Friday, December 4, 2009

GIVING THANKS ON THE LOWER SALT



I set my brother up with a lightweight fly-fishing outfit for his birthday about a year ago. He loves to fish. We said we'd celebrate on a river when he was finished with the rehabilitation program at a methadone clinic. And we did. With our father, we celebrated his freedom from heroin, and methadone, the day before our Thanksgiving feast this year. The river was the Lower Salt, a tailwater trout fishery in the Sonoran Desert just thirty minutes from my brother's home. There are saguaro cactus on the rugged ridgelines and palo verde trees along the river's banks.

Trent is fourteen years younger than me. We've always been close in a big-brother/little-brother kind of way but over the past several years he's become a best friend and my screenwriting partner. Our writing partnership got started when he was in a detox clinic, kicking heroin. He sounded miserable when we talked on the phone. I said, "This has the all makings of a classic movie formula: the protagonist is having the worst day of his life when an even bigger challenge confronts him." I asked, "What's the worst thing that could happen to you right now?" "Zombies," Trent said. And Junk Sick was born.

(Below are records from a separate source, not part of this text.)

Lemma reply_last_cleans tr tr' :
  Forall (fun st => is_clean st = true) tr -> reply_last (tr ++ tr') = reply_last tr'.
Proof.
  induction 1 as [|[B o b] tr Ho _ IH]; [done|]. simpl. by destruct o.
Qed.

Lemma own_run_cleans w tr tr' :
  Forall (fun st => is_clean st = true) tr -> own_run w (tr ++ tr') = own_run w tr'.
Proof.
  induction 1 as [|[B o b] tr Ho _ IH]; [done|]. simpl. by destruct o.
Qed.

(** ** Requests *)

Ltac wpe_handler :=
  unfold control_message, handleCreate, handleAttach, handleAttachRestore, handleList,
    handleKill, handleSend, handleSendKey, handleDump, handlePrune, handleStatus, handleKick,
    attach_session, attach_fail, addSession, insertSession, insertSessionOrExisting,
    prepareCreateDeadSession, commitRestoreDeadSession, rollbackRestoreDeadSession,
    removeDeadSession, writeDeadSession, writeOK, writeError, write.

Lemma handlePrune_ok req :
  wpe (handlePrune s) (fun tr _ => exists m,
    reply_last tr = Some m /\ answers (MsgPrune req) m = true).
Proof.
  unfold handlePrune. apply wpe_bind. eapply wpe_mono; [|apply pruneDeadSessions_effects].
  intros tr [n|e] Htr; wpe_handler; wpe_go; rewrite reply_last_cleans by done; simpl; eauto.
Qed.

Lemma control_message_ok req clientRev :
  is_request req = true ->
  wpe (control_message s Version req clientRev) (fun tr r =>
    r = (true, None) /\ exists m, reply_last tr = Some m /\ answers req m = true).
Proof.
  destruct req; try done; intros _; unfold control_message; cbn beta iota zeta.
  7: { apply wpe_bind. eapply wpe_mono; [|apply (handlePrune_ok m)].
    intros tr ? Htr. apply wpe_ret. rewrite app_nil_r. by split. }
  all: wpe_handler.
  1: destruct (String.eqb (Create_Name m) "") eqn:Hn;
       [|unfold reserveSessionName; rewrite Hn; cbn [negb bind]].
  all: wpe_go; try discriminate; (split; [done|]); eexists; split; try reflexivity.
  all: cbn [answers is_error orb Created_Name]; rewrite ?Hn, ?String.eqb_refl; done.
Qed.

Lemma handleAttach_replies msg clientRev :
  wpe (handleAttach s msg clientRev) (fun tr r =>
    match r with
    | Ok _ => Forall (fun st => sent st = None) tr
    | Err _ => exists e, reply_last tr = Some (MsgError e)
    end).
Proof.
  wpe_handler. wpe_go; try discriminate;
    try (eexists; reflexivity); repeat (constructor; [reflexivity|]); constructor.
Qed.

Ltac own_go :=
  repeat (cbn [own_run own_op ss_name attach_start andb];
          rewrite ?String.eqb_refl, ?Nat.eqb_refl); reflexivity.

Lemma own_run_control req clientRev :
  wpe (control_message s Version req clientRev) (fun tr _ => own_run Idle tr = Some Idle).
Proof.
  destruct req; unfold control_message; cbn beta iota zeta.
  11: { unfold handlePrune. do 2 apply wpe_bind. eapply wpe_mono; [|apply pruneDeadSessions_effects].
    intros tr r Htr. wpe_handler. wpe_go; rewrite <- !app_assoc, own_run_cleans by done; done. }
  all: wpe_handler; wpe_go; try discriminate; own_go.
Qed.

(** Which saved states a request may remove. *)
Definition may_remove (req : Message) (name : string) : Prop :=
  match req with
  | MsgCreate m => Create_Force m = true /\ (Create_Name m = "" \/ name = Create_Name m)
  | MsgAttach m => Attach_Restore m = true /\ name = Attach_Name m
  | MsgPrune _ => True
  | _ => False
  end.

Lemma control_message_removes req clientRev :
  wpe (control_message s Version req clientRev) (fun tr _ =>
    Forall (may_remove req) (omap cleaned tr)).
Proof.
  destruct req; unfold control_message; cbn beta iota zeta.
  11: { apply wpe_true. intros tr _. apply Forall_true. done. }
  1: destruct (String.eqb (Create_Name m) "") eqn:Hn;
       [apply String.eqb_eq in Hn|unfold handleCreate, reserveSessionName; rewrite Hn; cbn [negb bind]].
  all: wpe_handler; wpe_go; try discriminate; cbn [omap list_omap cleaned];
    repeat (constructor; [cbn [may_remove]; auto|]); constructor.
Qed.

(** ** Attach and restore *)

Lemma handleAttach_attaches msg clientRev :
  wpe (handleAttach s msg clientRev) (fun tr r =>
    omap detach_of tr = [] /\
    match r with
    | Ok (sess, ac, ro) => omap attach_of tr = [(sess, ac)] /\ ro = Attach_ReadOnly msg
    | Err _ => omap attach_of tr = []
    end).
Proof. wpe_handler. wpe_go; try discriminate; done. Qed.

Lemma handleAttachRestore_state msg clientRev :
  wp (handleAttachRestore s msg clientRev) (fun tr r =>
    match r with
    | Ok _ => has_persister s = true /\ omap removed tr = [Attach_Name msg] /\ omap written tr = []
    | Err _ =>
        omap removed tr = [] /\ omap written tr = [] \/
        exists st, omap loaded tr = [(Attach_Name msg, st)] /\
          omap removed tr = [Attach_Name msg] /\ omap written tr = [(Attach_Name msg, st)]
    end).
Proof.
  wpe_handler. unfold prepareRestoreDeadSession, readDeadSession. wp_go; try discriminate.
  all: csimpl.
  all: try (left; split; reflexivity).
  all: try (right; eexists; repeat split; reflexivity).
  all: try (repeat split; by try destruct (has_persister s)).
Qed.

(** ** Connections *)

(** A handler other than the attach neither attaches nor leaves. *)
Definition plain (st : step) : bool :=
  match attach_of st, detach_of st, received st with None, None, None => true | _, _, _ => false end.

Definition plains (tr : trace) : Prop := Forall (fun st => plain st = true) tr.

Lemma plains_omap tr : plains tr ->
  omap attach_of tr = [] /\ omap detach_of tr = [] /\ omap received tr = [].
Proof.
  induction 1 as [|st tr Hst _ (IH1 & IH2 & IH3)]; [done|]. csimpl. unfold plain in Hst.
  destruct (attach_of st), (detach_of st), (received st); done.
Qed.

Lemma plains_cleans tr tr' :
  Forall (fun st => is_clean st = true) tr -> plains tr' -> plains (tr ++ tr').
Proof.
  intros Htr Htr'. apply Forall_app. split; [|done].
  eapply Forall_impl; [exact Htr|]. intros [B o b]. by destruct o.
Qed.

Lemma control_message_plain req clientRev :
  (forall m, req <> MsgAttach m) ->
  wpe (control_message s Version req clientRev) (fun tr r => plains tr /\ snd r = None).
Proof.
  intros Hreq. destruct req; unfold control_message; cbn beta iota zeta.
  2: { by destruct (Hreq m). }
  10: { unfold handlePrune. do 2 apply wpe_bind. eapply wpe_mono; [|apply pruneDeadSessions_effects].
    intros tr r Htr. wpe_handler.
    wpe_go; (split; [|done]); rewrite app_nil_r; apply plains_cleans; try done; by repeat constructor. }
  all: wpe_handler; wpe_go; try discriminate; (split; [|done]); repeat constructor.
Qed.

Lemma handleAttach_no_receive msg clientRev :
  wpe (handleAttach s msg clientRev) (fun tr _ => omap received tr = []).
Proof. wpe_handler. wpe_go; try discriminate; done. Qed.

Ltac stream_go :=
  repeat (apply Forall_cons; split; [simpl; rewrite ?Nat.eqb_refl; reflexivity|]);
  first [assumption | apply Forall_nil; exact I].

Over the next two years we learned how to write a script and wrote one. We learned how to make a Hollywood pitch and we've pitched Junk Sick more than a dozen times so far, getting, like flyfishers do, everything from looks to plucks and, occasionally, that exhilarating strike. Our script has been under consideration by an indie studio for over a year now but they've yet to give it the green light. We've come close with two other studios during this time but we still haven't landed a Deal. Last month, Junk Sick was one of 10 Finalists for the Dark Hart Screenplay Award at the 2009 Spooky Movie Film Festival.

Being flyfishers, it's in our nature to wake early and try again. And it doesn't hurt that Trent's a musician and I'm a poet: rejection is part of our daily lives.



The people I've met in the drug rehab world during this journey with Trent are always quick to remind me that "Trent is a miracle." He is among that 1% that not only survive addiction but live to thrive again. Our friend Colin, a drug rehab specialist and a screenwriter, too, stressed how important it is for an addict to find something that matters more to him than his particular drug. When you understand the nature of a drug like heroin, and the physical changes it actually makes to how a person's brain functions, you appreciate what a tall order that is.

Fortunately, Trent found that sense of purpose in screenwriting. A life-long horror film fan, he always dreamed of writing a movie himself. Right now, he is writing a new script and an article under the working-title, "Writing Myself Clean: How Horror Saved My Life."

My Thanksgiving trip, and our heroin-and-methadone-free fly-fishing celebration, became all the more poignant for me this morning. I received an e-mail from a woman I loved many years ago. She wrote to tell me that her little sister recently died an alcohol-related death. She was Trent's age. Memories of our much-younger siblings tagging along with us on dates came rushing back. So many smiles. So much laughter. My heart is broken.